Trump promotes steel tariffs as 'A BIG WIN FOR THE U.S.' as World Trade Organization opens an investigation into his trade war with China
The World Trade Organization formally opened an investigation into his trade war with China, Bloomberg reported Monday, possibly prompting the president's declaration.
Trump said in one of his morning tweets: 'Tariffs on the 'dumping' of Steel in the United States have totally revived our Steel Industry. New and expanded plants are happening all over the U.S.
'We have not only saved this important industry, but created many jobs. Also, billions paid to our treasury. A BIG WIN FOR U.S.'
Trump's steel and aluminum tariffs affect most countries, including China, with the notable exceptions of Argentina and Australia.
China retaliated with tariffs of its own on U.S. goods that Trump responded to with more penalties that he promised to double if the two nations cannot reach a formal agreement.
If a deal is not reached with Beijing by March 1, the president has said he'll slap another $200 billion in taxes on exports from China.
A new round of talks with Beijing is talking place this week in Washington.
Chinese Vice-Premier Lui He and a delegation will meet with U.S. Trade Representative Robert Lighthizer and Treasury Secretary Steve Mnuchin on Jan 30 and 31.
Commerce Secretary Wilbur Ross said last week that the U.S. and China are 'miles and miles' away from a deal as he noted in a CNBC interview that the nations have 'lots and lots of issues' to discuss.
'We would like to make a deal but it has to be a deal that will work for both parties,' he said. 'We're miles and miles from getting a resolution.'
A trade deficit of $323.3 billion separates the two nations, the network reported, which makes it the largest gulf since 2006.
The president's top economic adviser, Larry Kudlow, said that the talks with Liu He will determine whether a deal can be made by the end of the 90-day detente that Trump and China's Xi Jinping agreed on at the end of the G20 summit.
Kudlow told Fox News that President Trump remains optimistic.
Even as he has regularly promoted the president as a free trader who wants no tariffs, President Trump has repeatedly said he'd be fine with leaving the ones he enacted last year in place.

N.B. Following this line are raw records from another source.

(** X12: the scan looks back one sample only, except at index 0, where
    it reads the last sample.  So when the sample at index 0 is judged
    the same in a signal and in its extension (as it is when the signal
    starts with a sample that is exactly 0), the rows the scan accepts on
    the extended signal are the rows it accepts on the signal itself,
    followed by rows at the indices of the added samples. *)
Theorem scan_of_extended_signal {F : Type} `{Scalar F} (tol flags : F)
  (x y : list F) :
  candidate_side tol flags (x ++ y) 0 = candidate_side tol flags x 0 ->
  exists acc more : list crossing,
    crossing_scan tol flags x = Ok acc
    /\ crossing_scan tol flags (x ++ y) = Ok (acc ++ more)
    /\ Forall (fun c => len x <= fst c < len (x ++ y)) more.
Proof.
  intros H0. pose proof (len_nonneg x) as Hx. pose proof (len_nonneg y) as Hy.
  destruct (crossing_scan_inv tol flags x) as (acc & Hscan & _).
  exists acc.
  unfold crossing_scan in *. unfold range in *.
  rewrite (range2_app 0 (len x) (len (x ++ y))) by (rewrite len_app; lia).
  rewrite for_each_app.
  rewrite (for_each_ext (scan_step tol flags (x ++ y)) (scan_step tol flags x))
    by (intros i s Hi; apply range2_In in Hi;
        apply scan_step_prefix; assumption).
  rewrite Hscan. cbn [bind].
  destruct (for_each_range_inv (scan_step tol flags (x ++ y))
              (fun i a => exists more,
                   a = acc ++ more
                   /\ Forall (fun c : crossing => len x <= fst c < i) more)
              (Z.to_nat (len (x ++ y) - len x)) (len x) (len (x ++ y)) acc)
    as (acc' & Hrun & more & -> & Hmore).
  - reflexivity.
  - rewrite len_app. lia.
  - exists []. split; [rewrite app_nil_r; reflexivity | constructor].
  - intros i a Hi (more & -> & Hmore).
    destruct (scan_step_outcome tol flags (x ++ y) (acc ++ more) i)
      as (a' & Hstep & Hout); [lia|].
    exists a'. split; [exact Hstep|].
    destruct Hout as [-> | (s & _ & -> & _)].
    + exists more. split; [reflexivity|].
      eapply Forall_impl; [|exact Hmore]. simpl; intros c Hc; lia.
    + exists (more ++ [(i, s)]). split; [rewrite app_assoc; reflexivity|].
      apply Forall_app. split.
      * eapply Forall_impl; [|exact Hmore]. simpl; intros c Hc; lia.
      * constructor; [simpl; lia | constructor].
  - exists more. split; [reflexivity|]. split; [exact Hrun | exact Hmore].
Qed.

(** A signal that starts at 0, rises to the upper threshold, and is then
    extended by a sample on the lower threshold, in binary64. *)
Lemma scan_of_extended_signal_witness :
  exists acc more : list crossing,
    crossing_scan tol 1%float [0; 0.5; 1]%float = Ok acc
    /\ crossing_scan tol 1%float ([0; 0.5; 1] ++ [-1])%float
       = Ok (acc ++ more)
    /\ Forall (fun c => len [0; 0.5; 1]%float <= fst c
                         < len ([0; 0.5; 1] ++ [-1])%float) more.
Proof.
  apply (scan_of_extended_signal (F := float) tol 1%float
           [0; 0.5; 1]%float [-1]%float).
  vm_compute. reflexivity.
Defined.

Trump earlier this month at a Rose Garden press conference boasted that he'd taken 'billions and billions of dollars in tariffs from China, and from others' to the great benefit of the United States.
'Our steel industry has come roaring back, and that makes me very happy. I think we'll have to build a steel wall, as opposed to a concrete wall, because we have steel companies again. There's something awfully nice about that sound,' he asserted.